3) Experience – This should look like a shortened version of the employment section of your resume. Keep it simple…a good guideline is to list each position you have held and for which company and then summarize the accomplishments in just two or three sentences.

4) Education – List undergraduate and graduate degrees as well as any relevant coursework and training programs/certifications.

5) Recommendations - Your peers have the option of writing a recommendation which you can approve to be posted to your profile. This is important as profiles that have recommendations are highlighted and given priority when other users are searching the site. You should be proactive and reach out to previous managers/colleagues/subordinates and request a recommendation. You can write a recommendation for others in return.

Keep in mind that your profile is a constant work in progress. Much like your resume, it should be updated at least once a year to reflect new accomplishments and coursework. You can also post updates regarding specific projects that you are working on, conferences you are attending and goals that you are pursuing. Be as liberal as possible when establishing your connection settings. You should be encouraging people to reach out to you for expertise requests, consulting possibilities, and career opportunities. You can always choose to decline a request but if you do not allow people the option of contacting you, opportunities will be missed.

IV. Get Connected

Once your profile is complete, it is time to actually build your network. The more relevant connections you have, the more powerful your network is. You should send invitations to connect to present and former colleagues, classmates, customers, vendors, professors, lawyers, advisors, brokers and recruiters. This will take some time upfront but is a worthwhile endeavor. Doing it right the first time around will actually save you time in the long run. A well connected network is dynamic, it will keep you informed as your colleagues change jobs and advance their positions. You will never lose track of someone again once you connect virtually. Keep growing your network by connecting with new colleagues, people that you meet at conferences as well as social connections that might have a valuable business purpose. A virtual network is a living thing and you need to cultivate it continuously.

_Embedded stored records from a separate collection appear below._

(** The writer after [save_state] has put its fields. *)
Definition save_puts (s : t) : list (Z * list Z) :=
  [(TAG_ID, [s.(id)]); (TAG_TPR, [s.(tpr)]); (TAG_SVR, to_le_bytes 4 s.(svr));
   (TAG_ICR_LOW, to_le_bytes 4 s.(icr_low)); (TAG_ICR_HIGH, to_le_bytes 4 s.(icr_high));
   (TAG_IRR, encode_words s.(irr)); (TAG_ISR, encode_words s.(isr));
   (TAG_LVT_TIMER, to_le_bytes 4 s.(lvt_timer)); (TAG_DIVIDE_CONFIG, to_le_bytes 4 s.(divide_config));
   (TAG_INITIAL_COUNT, to_le_bytes 4 s.(initial_count))]
  ++ match s.(next_timer_deadline_ns) with
     | Some d => [(TAG_NEXT_TIMER_DEADLINE_NS, to_le_bytes 8 d)]
     | None => []
     end
  ++ [(TAG_LDR, to_le_bytes 4 s.(ldr)); (TAG_DFR, to_le_bytes 4 s.(dfr))].

Definition save_writer (s : t) : SnapshotWriter.t := put_all (SnapshotWriter.new DEVICE_ID DEVICE_VERSION) (save_puts s).

Lemma save_state_eq l : save_state l = SnapshotWriter.finish (save_writer l.(L.state)).
Proof. unfold save_writer, save_puts, save_state. by destruct (next_timer_deadline_ns _). Qed.

Lemma save_writer_fields s : SnapshotWriter.fields (save_writer s) = save_puts s.
Proof. unfold save_writer, save_puts. by destruct (next_timer_deadline_ns s). Qed.

Lemma save_writer_ok s : lapic_ok s -> writer_ok (save_writer s).
Proof.
  intros Hs. assert (Forall field_ok (save_puts s)) as Hp.
  { pose proof (lo_irr _ Hs) as [Hi _]. pose proof (lo_isr _ Hs) as [Hi' _].
    assert (forall ws, length ws = 8%nat -> uint 32 (Z.of_nat (length (encode_words ws)))) as He
      by (intros ws Hw; rewrite encode_words_length, Hw; done).
    unfold save_puts. destruct (next_timer_deadline_ns s); simpl app;
      repeat (apply Forall_cons; split; [split; first [by split | by apply He]|]); by apply Forall_nil. }
  by apply put_all_ok; [apply new_writer_ok|].
Qed.

Lemma save_writer_header s :
  SnapshotWriter.device_id (save_writer s) = DEVICE_ID /\
  SnapshotWriter.device_version (save_writer s) = DEVICE_VERSION.
Proof. unfold save_writer, save_puts. by destruct (next_timer_deadline_ns s). Qed.

Lemma save_length s : lapic_ok s -> Z.of_nat (length (SnapshotWriter.finish (save_writer s))) <= 1000.
Proof.
  intros Hs. pose proof (lo_irr _ Hs) as [Hi _]. pose proof (lo_isr _ Hs) as [Hi' _].
  pose proof (encode_words_length s.(irr)) as E1. pose proof (encode_words_length s.(isr)) as E2.
  unfold SnapshotWriter.finish. rewrite save_writer_fields, (proj1 (save_writer_header s)).
  unfold save_puts, SnapshotWriter.field_tlv.
  destruct (next_timer_deadline_ns s); cbn [app map concat fst snd];
    repeat (rewrite ?length_app, ?to_le_bytes_length; cbn [length]); rewrite E1, E2, Hi, Hi';
    cbn [length MAGIC]; lia.
Qed.

Lemma lapic_save_load l l0 :
  apic_ok l -> apic_ok l0 -> load_state (save_state l) l0 = (Ok tt, L.with_state l.(L.state) l0).
Proof.
  intros [Hs _] [Hs0 _]. pose proof usize_max_ge. set (s := L.state l) in *.
  pose proof (save_length s Hs) as Hl. destruct (save_writer_header s) as [Ei Ev].
  assert (Z.of_nat (length (SnapshotWriter.fields (save_writer s))) <= SnapshotReader.MAX_FIELDS) as Hn.
  { rewrite save_writer_fields. unfold save_puts. by destruct (next_timer_deadline_ns s). }
  assert (Z.of_nat (length (SnapshotWriter.finish (save_writer s))) <= usize_max) as Hsz by lia.
  pose proof (parse_finish _ (save_writer_ok s Hs) Hn Hsz) as Hp.
  unfold load_state, restore_state. rewrite save_state_eq. fold s. rewrite Ei in Hp. rewrite Hp, Ev.
  change (SnapshotReader.ensure_device_major _ _) with (@Ok unit SnapshotError tt). cbv beta iota.
  rewrite (load_saved s); [done|done|done|].
  rewrite save_writer_fields. unfold save_puts, SnapshotReader.bytes. cbn [SnapshotReader.fields].
  split; destruct (next_timer_deadline_ns s); reflexivity.
Qed.

(** Loading keeps the state well formed, step by step. *)
Lemma read_words_ok ws d :
  dec_ok d -> Forall (uint 32) ws ->
  Forall (uint 32) (read_words ws d).1.2 /\ length (read_words ws d).1.2 = length ws.
Proof.
  intros Hd Hw. revert d Hd. induction Hw as [|w ws Hw Hws IH]; intros d Hd; cbn [read_words]; [done|].
  destruct (u32_yields d Hd) as [Hd' Hq]. destruct (Decoder.u32 d) as [[v|e] d']; simpl in *.
  - destruct (IH d' Hd') as [? ?]. destruct (read_words ws d') as [[r rest] d2]. simpl in *.
    split; [|lia]. constructor; [by apply Hq|done].
  - split; [by constructor|done].
Qed.

Lemma load_words_keeps buf get set :
  (forall b, buf = Some b -> Forall byte_ok b) -> (forall s, lapic_ok s -> bm_ok (get s)) ->
  (forall ws s, bm_ok ws -> lapic_ok s -> lapic_ok (set ws s)) ->
  keeps lapic_ok (load_words buf get set).
Proof.
  intros Hb Hg Hset s Hs. unfold load_words. destruct buf as [b|]; [|done].
  destruct (Hg s Hs) as [Hl Hw]. destruct (read_words_ok (get s) (Decoder.new b)) as [Hw' Hl']; [by split; [apply Hb|]|done|].
  destruct (read_words (get s) (Decoder.new b)) as [[[u|e] ws] d]; simpl in *;
    (apply Hset; [split; [lia|done]|done]).
Qed.

Lemma load_fields_ok r s :
  (forall tag data, SnapshotReader.bytes r tag = Some data -> Forall byte_ok data) ->
  lapic_ok s -> lapic_ok (load_fields r s).2.
Proof.
  intros Hb. assert (keeps lapic_ok (load_fields r)) as Hk; [|intros Hs; by apply Hk].
  assert (forall n msg tag v, SnapshotReader.sized n msg r tag = Ok (Some v) -> uint (8 * Z.of_nat n) v) as Hsz
    by (intros n msg tag v; apply sized_uint, Hb).
  unfold load_fields.
  do 7 (apply keeps_bind; [eapply load_opt_keeps; [intros a Ha; exact (Hsz _ _ _ _ Ha)|];
    intros a q Ha [? ? ? ? ? ? ? ? ? ? ? ? ?]; split; simpl; try done;
    first [apply ldr_mask, Ha | apply dfr_mask, Ha]|intros _]).
  do 2 (apply keeps_bind; [apply load_words_keeps; [apply Hb|by intros ? []|
    by intros ws q Hw [? ? ? ? ? ? ? ? ? ? ? ? ?]; split]|intros _]).
  do 3 (apply keeps_bind; [eapply load_opt_keeps; [intros a Ha; exact (Hsz _ _ _ _ Ha)|];
    by intros a q Ha [? ? ? ? ? ? ? ? ? ? ? ? ?]; split|intros _]).
  intros q Hq. destruct (SnapshotReader.u64 r _) as [o|e] eqn:Ho; [|done].
  apply with_deadline_ok; [done|]. destruct o as [d|]; [|done]. by apply Hsz in Ho.
Qed.

(** The local APIC keeps the snapshot contract: the registers of a saved
    APIC are restored exactly onto any other one (which keeps its clock), the
    timer deadline included; arbitrary bytes leave well-formed registers. *)
Theorem lapic_snapshot :
  @IoSnapshotSpec L.t io_snapshot apic_ok (fun l l0 => L.with_state l.(L.state) l0).
Proof.
  split; [apply lapic_save_load|]. intros bs l Hb [Hs Hn]. cbn [Snapshot.load_state io_snapshot].
  unfold load_state, restore_state. destruct (SnapshotReader.parse bs _) as [r|e] eqn:Hp; [|done].
  destruct (parse_ok _ _ _ Hb Hp) as (_ & _ & _ & Hf).
  destruct (SnapshotReader.ensure_device_major _ _); [|done].
  pose proof (load_fields_ok r l.(L.state) Hf Hs) as Hok. by destruct (load_fields r _) as [res s].
Qed.
End Snapshots.

(** ** Concrete instances: an enabled APIC with vectors 0x31 and 0x41 pending
    and a periodic timer. *)
Definition demo_state : t :=
  with_lvt_timer ((1 <<< 17) ||| 0x50) (with_initial_count 100
    (with_next_timer_deadline_ns (Some 1000) (with_svr 0x1FF (new 0)))).
Definition demo_apic : L.t :=
  L.inject_fixed_interrupt (L.inject_fixed_interrupt (L.mk 10 demo_state) 0x31) 0x41.

Lemma demo_state_ok : lapic_ok demo_state.
Proof. destruct (new_lapic_ok 0) as [? ? [? ?] [? ?] ? ? ? ? ? ? ? ? ?]; [by split|]. split; try done; by split. Qed.

Lemma demo_apic_ok : apic_ok demo_apic.
Proof.
  assert (apic_ok (L.mk 10 demo_state)) as H0 by (split; [exact demo_state_ok|by split]).
  apply (env_step_keeps (L.inject_fixed_interrupt (L.mk 10 demo_state) 0x31)); [by apply env_inject|].
  apply (env_step_keeps (L.mk 10 demo_state)); [by apply env_inject|exact H0].
Qed.

Lemma lapic_pending_exact_witness : deliverable (L.poll demo_apic).(L.state) 0x41.
Proof.
  apply (lapic_pending_exact demo_apic 0x41); [exact demo_apic_ok|vm_compute; reflexivity].
Defined.

Definition demo_served : L.t := (L.ack demo_apic 0x41).2.
Definition demo_more : L.t := L.inject_fixed_interrupt demo_served 0x61.
Definition demo_nested : L.t := (L.ack demo_more 0x61).2.
Definition demo_back : L.t := (L.eoi demo_nested).2.
Definition demo_done : L.t := (L.eoi demo_back).2.

(** Vector 0x61 interrupts the handler of 0x41. *)
Lemma lapic_lifo_witness : demo_done.(L.state).(isr) = demo_apic.(L.state).(isr).
Proof.
  refine (proj1 (lapic_lifo demo_apic [(0x61, [0x61]); (0x41, [0x41])] demo_done demo_apic_ok _)).
  apply (nested_service demo_apic demo_served demo_back demo_done demo_done 0x41 [0x41] [(0x61, [0x61])] []);
    [by split|vm_compute; reflexivity| |vm_compute; reflexivity|apply nested_nil].
  apply (nested_env demo_served demo_more); [by apply env_inject|].
  apply (nested_service demo_more demo_nested demo_nested demo_back demo_back 0x61 [0x61] [] []);
    [by split|vm_compute; reflexivity|apply nested_nil|vm_compute; reflexivity|apply nested_nil].
Defined.

Lemma lapic_timer_lazy_witness :
  poll_timer (poll_timer demo_state 1500) 2345 = poll_timer demo_state 2345.
Proof. apply lapic_timer_lazy; [exact demo_state_ok|lia|vm_compute; reflexivity]. Defined.

Lemma lapic_mmio_word_witness :
  L.mmio_read demo_apic REG_SVR 4 = ([0xFF; 0x01; 0; 0], L.poll demo_apic) /\
  (L.mmio_write demo_apic REG_ICR_LOW (to_le_bytes 4 0x4500)).1 = [L.NotifyIcr (Icr.decode 0x4500 0)].
Proof.
  destruct (lapic_mmio_word demo_apic REG_SVR 0 demo_apic_ok) as [Hr _]; [by split|done|by split|].
  destruct (lapic_mmio_word demo_apic REG_ICR_LOW 0x4500 demo_apic_ok) as [_ Hw]; [by split|done|by split|].
  rewrite Hr, Hw. split; vm_compute; reflexivity.
Defined.

Lemma lapic_invariant_witness : apic_ok (L.mmio_write (L.with_clock 5 1) 0xEF [1; 2; 3]).2.
Proof.
  apply (lapic_invariant 5 1); [by split|by split|]. apply rtc_once, lstep_write.
  repeat (apply Forall_cons; split; [by split|]). by apply Forall_nil.
Defined.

V. Use the Network to Your Advantage

Not only does your on-line network make it easy to stay in touch with your peers, it also gives you access to oodles of valuable information on those to whom you are both directly and indirectly connected. Once your network becomes big enough, it is possible to find background information on just about any company or any specific person you choose. This is a phenomenal tool for job seekers, think about the opportunity it gives you to:

1) Research the skill set of people in positions you aspire to.

2) Identify potential hiring managers at companies that interest you and discover who in your network is connected to them.

3) Gain background information on people with whom you are interviewing.

4) Understand the organizational structure at the companies you are considering.

5) Find former employees at companies that interest you to get the “inside scoop” on working there.

You can use the same approach to get background information prior to sales presentations, when evaluating vendors, investigating strategic partnerships etc. Information is key and an established on-line network offers you access to as much information as you choose to seek.

The opportunities that are accessible through social media tools are truly endless. It is becoming increasingly important that you are actively and appropriately engaged in this phenomenon. Not only do the benefits of on-line networking make it virtually possible to ignore, but those who are not involved are often judged negatively without their knowledge. Do not be caught standing on the sidelines. Build your profile, establish your connections and reap the rewards today.